Lemma dict_set_keys (k : string) (v : V) d :
  NoDup (map fst d) -> NoDup (map fst (dict_set k v d)).
Proof.
  induction d as [|[k' v'] d IH]; cbn.
  - intros _. constructor; [intros []|constructor].
  - intros Hnd. inversion Hnd as [|? ? Hnotin Hnd']; subst.
    destruct (String.eqb_spec k k') as [->|Hne]; cbn; [exact Hnd|].
    constructor; [|now apply IH].
    intros Hin. apply dict_set_key_in in Hin as [Heq|Hin]; [congruence|].
    now apply Hnotin.
Qed.

Lemma dict_set_values {B : Type} (f : V -> B) (k : string) (v : V) d :
  NoDup (map (fun e => f (snd e)) d) ->
  (forall e, In e d -> f (snd e) <> f v) ->
  NoDup (map (fun e => f (snd e)) (dict_set k v d)).
Proof.
  induction d as [|[k' v'] d IH]; cbn.
  - intros _ _. constructor; [intros []|constructor].
  - intros Hnd Hnew. inversion Hnd as [|? ? Hnotin Hnd']; subst.
    destruct (String.eqb k k'); cbn.
    + constructor; [|exact Hnd'].
      intros Hin. apply in_map_iff in Hin as (e & He & Hin).
      apply (Hnew e); [now right | exact He].
    + constructor; [|apply IH; [exact Hnd' | intros e He; apply Hnew; now right]].
      intros Hin. apply in_map_iff in Hin as ([a b] & He & Hin). cbn in He.
      apply in_dict_set in Hin as [->|Hin].
      * apply (Hnew (k', v')); [now left | cbn; congruence].
      * apply Hnotin. apply in_map_iff. exists (a, b). split; [exact He | exact Hin].
Qed.

Lemma nodup_map_inj {A B : Type} (f : A -> B) (l : list A) (a b : A) :
  NoDup (map f l) -> In a l -> In b l -> f a = f b -> a = b.
Proof.
  induction l as [|x l IH]; cbn; [tauto|].
  intros Hnd. inversion Hnd as [|? ? Hnotin Hnd']; subst.
  intros [<-|Ha] [<-|Hb] Heq; try reflexivity.
  - exfalso. apply Hnotin. rewrite Heq. now apply in_map.
  - exfalso. apply Hnotin. rewrite <- Heq. now apply in_map.
  - now apply IH.
Qed.

End DictFacts.

Section Sound.
Context {T Time : Type}.
Variable strftime : string -> Time -> string.
Variable realpath : string -> string.
Implicit Types (s : state T Time) (h : nat).

Lemma sound_frame s s' :
  sound s ->
  files_map s' = files_map s ->
  (forall e, In e (files_map s) ->
             f_closed (file_of s' (entry_file e)) = false
             /\ 0 <= f_pos (file_of s' (entry_file e))) ->
  sound s'.
Proof.
  intros (Hk & Hh & _) Hmap Hfiles. unfold sound. rewrite Hmap.
  repeat split; try assumption; now apply Hfiles.
Qed.

Lemma unwatch_sound s fid h (ty : T) :
  sound s ->
  In (fid, (h, ty)) (files_map s) ->
  exists evs,
    unwatch h fid s = (after_unwatch s h fid evs, Ok tt)
    /\ sound (after_unwatch s h fid evs).
Proof.
  intros (Hk & Hh & Hfiles) Hin.
  destruct (Hfiles _ Hin) as (Hopen & Hpos). cbn [entry_file fst snd] in *.
  destruct (unwatch_flushes s h fid ty (dict_get_in _ _ _ Hk Hin) Hopen Hpos)
    as (batches & Hrun & _).
  eexists. split; [exact Hrun|].
  unfold sound. cbn [files_map after_unwatch].
  split; [now apply dict_del_nodup|]. split; [now apply dict_del_nodup|].
  intros e He.
  assert (Hne : entry_file e <> h).
  { intros Heq.
    apply (dict_del_key fid (files_map s) e Hk He).
    assert (e = (fid, (h, ty))) as ->; [|reflexivity].
    apply (nodup_map_inj entry_file (files_map s)); try assumption.
    now apply dict_del_in in He. }
  unfold file_of. cbn [handles after_unwatch].
  rewrite nth_set_nth_other by congruence.
  apply Hfiles. now apply dict_del_in in He.
Qed.

Lemma watch_sound s fname (ty : T) :
  sound s ->
  sound (fst (watch fname ty s)) /\ benign (snd (watch fname ty s)).
Proof.
  intros (Hk & Hh & Hfiles).
  destruct (os_open_cases (fs s) fname) as [(k & Hopen & Hlook)|(e & Hopen)].
  - rewrite (watch_opens s fname k ty Hlook Hopen). cbn [fst snd].
    split; [|exact I].
    assert (Hin_store : forall e, In e (files_map s) ->
                                  (entry_file e < List.length (handles s))%nat).
    { intros e He. apply open_file_in_store. now apply Hfiles. }
    unfold sound. cbn [files_map after_watch].
    split; [now apply dict_set_keys|]. split.
    + apply (dict_set_values (fun v : nat * T => fst v)); [exact Hh|].
      intros e He. cbn [fst]. specialize (Hin_store e He).
      unfold entry_file in Hin_store. lia.
    + intros [a [b c]] He. cbn [entry_file fst snd].
      apply in_dict_set in He as [[= -> ->]|He].
      * unfold file_of. cbn [handles after_watch]. rewrite nth_middle.
        cbn. split; [reflexivity | lia].
      * specialize (Hin_store _ He). cbn [entry_file fst snd] in Hin_store.
        unfold file_of. cbn [handles after_watch].
        rewrite app_nth1 by exact Hin_store.
        apply (Hfiles _ He).
  - rewrite (watch_open_fails s fname e ty Hopen). cbn [fst snd].
    split; [exact (conj Hk (conj Hh Hfiles))|].
    destruct (errno_eqb e ENOENT); exact I.
Qed.

Lemma call_watch_sound s (args : list (pyarg T)) :
  sound s ->
  sound (fst (call_watch args s)) /\ benign (snd (call_watch args s)).
Proof.
  intros Hs. unfold call_watch.
  destruct args as [|[fname| |] [|[| |ty] [|]]];
    try (split; [exact Hs | exact I]).
  now apply watch_sound.
Qed.

Lemma sound_bind {A B : Type} (m : M T Time A) (k : A -> M T Time B) s
    (Q : state T Time -> Prop) :
  sound (fst (m s)) /\ benign (snd (m s)) ->
  (forall a, snd (m s) = Ok a -> Q (fst (m s))) ->
  (forall a s1, sound s1 -> Q s1 ->
                sound (fst (k a s1)) /\ benign (snd (k a s1))) ->
  sound (fst (bind m k s)) /\ benign (snd (bind m k s)).
Proof.
  intros (Hs & Hb) Hq Hk. unfold bind.
  destruct (m s) as [s1 [a|e|]]; cbn [fst snd] in *;
    try (split; assumption).
  apply Hk; [exact Hs|]. now apply (Hq a).
Qed.

Lemma check_existent_sound (items : list (string * (nat * T))) :
  forall s,
    sound s ->
    NoDup (map fst items) ->
    (forall e, In e items -> In e (files_map s)) ->
    sound (fst (check_existent items s))
    /\ benign (snd (check_existent items s)).
Proof.
  induction items as [|[fid [h ty]] items IH]; intros s Hs Hnd Hsub;
    cbn [check_existent].
  - split; [exact Hs | exact I].
  - inversion Hnd as [|? ? Hfresh Hnd']; subst.
    assert (Hhead : In (fid, (h, ty)) (files_map s)) by (apply Hsub; now left).
    assert (Hlater : forall e, In e items ->
                               In e (dict_del fid (files_map s))).
    { intros e He. apply dict_del_keeps; [apply Hsub; now right|].
      intros Heq. apply Hfresh. rewrite <- Heq. now apply in_map. }
    destruct (unwatch_sound s fid h ty Hs Hhead) as (evs & Hun & Hsound).
    apply sound_bind
      with (Q := fun s1 => forall e, In e items -> In e (files_map s1)).
    + unfold stat.
      destruct (fs_lookup (fs s) (f_name (file_of s h))) as [e|k] eqn:Hlook.
      * rewrite (os_stat_missing _ _ _ Hlook).
        destruct (errno_eqb e ENOENT).
        -- rewrite Hun. split; [exact Hsound | exact I].
        -- split; [exact Hs | exact I].
      * destruct (os_stat_found _ _ _ Hlook) as (st & Hst & _). rewrite Hst.
        destruct (negb (String.eqb fid (get_file_id st))).
        -- unfold bind. rewrite Hun. now apply call_watch_sound.
        -- split; [exact Hs | exact I].
    + intros _ _. unfold stat.
      destruct (fs_lookup (fs s) (f_name (file_of s h))) as [e|k] eqn:Hlook.
      * rewrite (os_stat_missing _ _ _ Hlook).
        destruct (errno_eqb e ENOENT).
        -- rewrite Hun. exact Hlater.
        -- intros e' He'. apply Hsub. now right.
      * destruct (os_stat_found _ _ _ Hlook) as (st & Hst & _). rewrite Hst.
        destruct (negb (String.eqb fid (get_file_id st))).
        -- unfold bind. rewrite Hun. cbn [call_watch raise fst]. exact Hlater.
        -- intros e' He'. apply Hsub. now right.
    + intros _ s1 Hs1 Hsub1. now apply IH.
Qed.

Lemma add_new_sound (ls : list (string * string * T)) :
  forall s,
    sound s -> sound (fst (add_new ls s)) /\ benign (snd (add_new ls s)).
Proof.
  induction ls as [|[[fid fname] ty] ls IH]; intros s Hs; cbn [add_new].
  - split; [exact Hs | exact I].
  - apply sound_bind with (Q := fun _ => True); [|trivial|intros; now apply IH].
    destruct (negb (dict_mem fid (files_map s)));
      [now apply call_watch_sound | split; [exact Hs | exact I]].
Qed.

Lemma resolve_name_benign name s : benign (snd (resolve_name strftime name s)).
Proof.
  unfold resolve_name.
  destruct (contains "{" (list_ascii_of_string name)); [|exact I].
  destruct (re_match template_re (list_ascii_of_string name)); exact I.
Qed.

Lemma scan_filelist_benign (entries : list (string * T)) :
  forall ls s, benign (snd (scan_filelist strftime realpath entries ls s)).
Proof.
  induction entries as [|[name ty] entries IH]; intros ls s;
    cbn [scan_filelist]; [exact I|].
  unfold bind.
  pose proof (resolve_name_benign name s) as Hb.
  pose proof (resolve_name_keeps_state strftime name s) as Hkeep.
  destruct (resolve_name strftime name s) as [s0 [p|e|]];
    cbn [fst snd] in *; try exact Hb. subst s0.
  unfold stat.
  destruct (fs_lookup (fs s) (realpath p)) as [e|k] eqn:Hlook.
  - rewrite (os_stat_missing _ _ _ Hlook).
    destruct (negb (errno_eqb e ENOENT)); [exact I | apply IH].
  - destruct (os_stat_found _ _ _ Hlook) as (st & Hst & _). rewrite Hst.
    destruct (negb (st_isreg st)); apply IH.
Qed.

Lemma update_files_sound s :
  sound s ->
  sound (fst (update_files strftime realpath s))
  /\ benign (snd (update_files strftime realpath s)).
Proof.
  intros Hs. unfold update_files.
  apply sound_bind with (Q := fun _ => True); [|trivial|].
  - rewrite scan_filelist_keeps_state. split; [exact Hs|].
    apply scan_filelist_benign.
  - intros ls s1 Hs1 _.
    apply sound_bind with (Q := fun _ => True); [|trivial|].
    + apply check_existent_sound; [exact Hs1 | apply Hs1 | trivial].
    + intros _ s2 Hs2 _. now apply add_new_sound.
Qed.

Lemma read_all_sound (items : list (string * (nat * T))) :
  forall s,
    sound s ->
    (forall e, In e items -> In e (files_map s)) ->
    exists s', read_all items s = (s', Ok tt) /\ sound s'.
Proof.
  induction items as [|[fid [h ty]] items IH]; intros s Hs Hsub.
  - exists s. split; [reflexivity | exact Hs].
  - pose proof Hs as (_ & _ & Hfiles).
    destruct (Hfiles (fid, (h, ty)) (Hsub _ (or_introl eq_refl)))
      as (Hopen & Hpos). cbn [entry_file fst snd] in *.
    destruct (readlines_reads s h ty Hopen Hpos) as (batches & Hrun & _).
    set (s1 := after_read s h _) in Hrun.
    assert (Hs1 : sound s1).
    { apply (sound_frame s); [exact Hs | reflexivity|].
      intros e He. destruct (Nat.eq_dec h (entry_file e)) as [<-|Hne].
      - unfold s1. rewrite file_of_after_read_same by exact Hopen.
        cbn. split; [exact Hopen | lia].
      - unfold s1. rewrite file_of_after_read_other by exact Hne.
        now apply Hfiles. }
    destruct (IH s1 Hs1) as (s' & Hrest & Hs').
    { intros e He. apply Hsub. now right. }
    exists s'. split; [|exact Hs'].
    cbn [read_all]. unfold bind. rewrite Hrun. exact Hrest.
Qed.

Lemma cycle_sound s :
  sound s ->
  sound (fst (cycle strftime realpath s))
  /\ benign (snd (cycle strftime realpath s)).
Proof.
  intros Hs. unfold cycle.
  apply sound_bind with (Q := fun _ => True);
    [now apply update_files_sound | trivial |].
  intros _ s1 Hs1 _.
  destruct (read_all_sound (files_map s1) s1 Hs1 (fun e H => H))
    as (s' & Hrun & Hs').
  rewrite Hrun. split; [exact Hs' | exact I].
Qed.

Lemma sound_value_bind {A B : Type} (m : M T Time A) (k : A -> M T Time B)
    (Q : A -> Prop) s :
  sound (fst (m s)) ->
  (forall a, snd (m s) = Ok a -> Q a) ->
  (forall a s1, sound s1 -> Q a -> sound (fst (k a s1))) ->
  sound (fst (bind m k s)).
Proof.
  intros Hs Hq Hk. unfold bind.
  destruct (m s) as [s1 [a|e|]]; cbn [fst snd] in *; try exact Hs.
  apply Hk; [exact Hs | now apply Hq].
Qed.

Lemma file_seek_sound s h (pos : Z) :
  sound s -> 0 <= pos -> sound (fst (file_seek h pos s)).
Proof.
  intros Hs Hpos. unfold file_seek.
  destruct (f_closed (file_of s h)) eqn:Hc; [exact Hs|]. cbn [fst].
  pose proof (open_file_in_store s h Hc) as Hin.
  apply (sound_frame s); [exact Hs | reflexivity|].
  intros e He. destruct (Nat.eq_dec h (entry_file e)) as [<-|Hne].
  - rewrite file_of_set_same by exact Hin. cbn. split; assumption.
  - rewrite file_of_set_other by exact Hne. now apply Hs.
Qed.

Lemma init_files_sound (tail_lines : Z) (items : list (string * (nat * T))) :
  forall s, sound s -> sound (fst (init_files tail_lines items s)).
Proof.
  induction items as [|[fid [h ty]] items IH]; intros s Hs; cbn [init_files].
  - exact Hs.
  - apply sound_value_bind with (Q := fun _ => True);
      [|trivial|intros; now apply IH].
    apply sound_value_bind with (Q := fun st => 0 <= st_size st).
    + exact Hs.
    + unfold stat, os_stat. cbn [snd].
      destruct (fs_lookup (fs s) (f_name (file_of s h))); [discriminate|].
      intros st [= <-]. cbn. lia.
    + intros st s1 Hs1 Hsize.
      apply sound_value_bind with (Q := fun _ => True);
        [now apply file_seek_sound | trivial |].
      intros _ s2 Hs2 _.
      destruct (negb (tail_lines =? 0)); [|exact Hs2].
      destruct (startup_tail (f_name (file_of s h)) tail_lines s2)
        as [s3 r] eqn:Etail.
      destruct (startup_tail_frame _ _ _ _ _ Etail) as (_ & Hh & Hm).
      cbn [fst]. apply (sound_frame s2); [exact Hs2 | exact Hm|].
      intros e He. unfold file_of. rewrite Hh. now apply Hs2.
Qed.

Lemma loop_unfold (blocking : bool) (envs : list (filesystem * Time)) s :
  loop strftime realpath blocking envs s
  = match cycle strftime realpath s with
    | (s1, Ok _) =>
        if negb blocking then (s1, Ok tt)
        else match envs with
             | [] => (s1, Diverge)
             | env :: rest =>
                 loop strftime realpath blocking rest (fst (sleep env s1))
             end
    | (s1, Raise e) => (s1, Raise e)
    | (s1, Diverge) => (s1, Diverge)
    end.
Proof.
  destruct envs; cbn [loop]; unfold bind;
    destruct (cycle strftime realpath s) as [s1 [[]|e|]]; try reflexivity;
    destruct (negb blocking); reflexivity.
Qed.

○ ○ ○

# EXERCISE INSTRUCTIONS:
Copy each line of the records that contains the word "congruence".

# ANSWER TO THIS PROBLEM:
    intros Hin. apply dict_set_key_in in Hin as [Heq|Hin]; [congruence|].
      * apply (Hnew (k', v')); [now left | cbn; congruence].
  rewrite nth_set_nth_other by congruence.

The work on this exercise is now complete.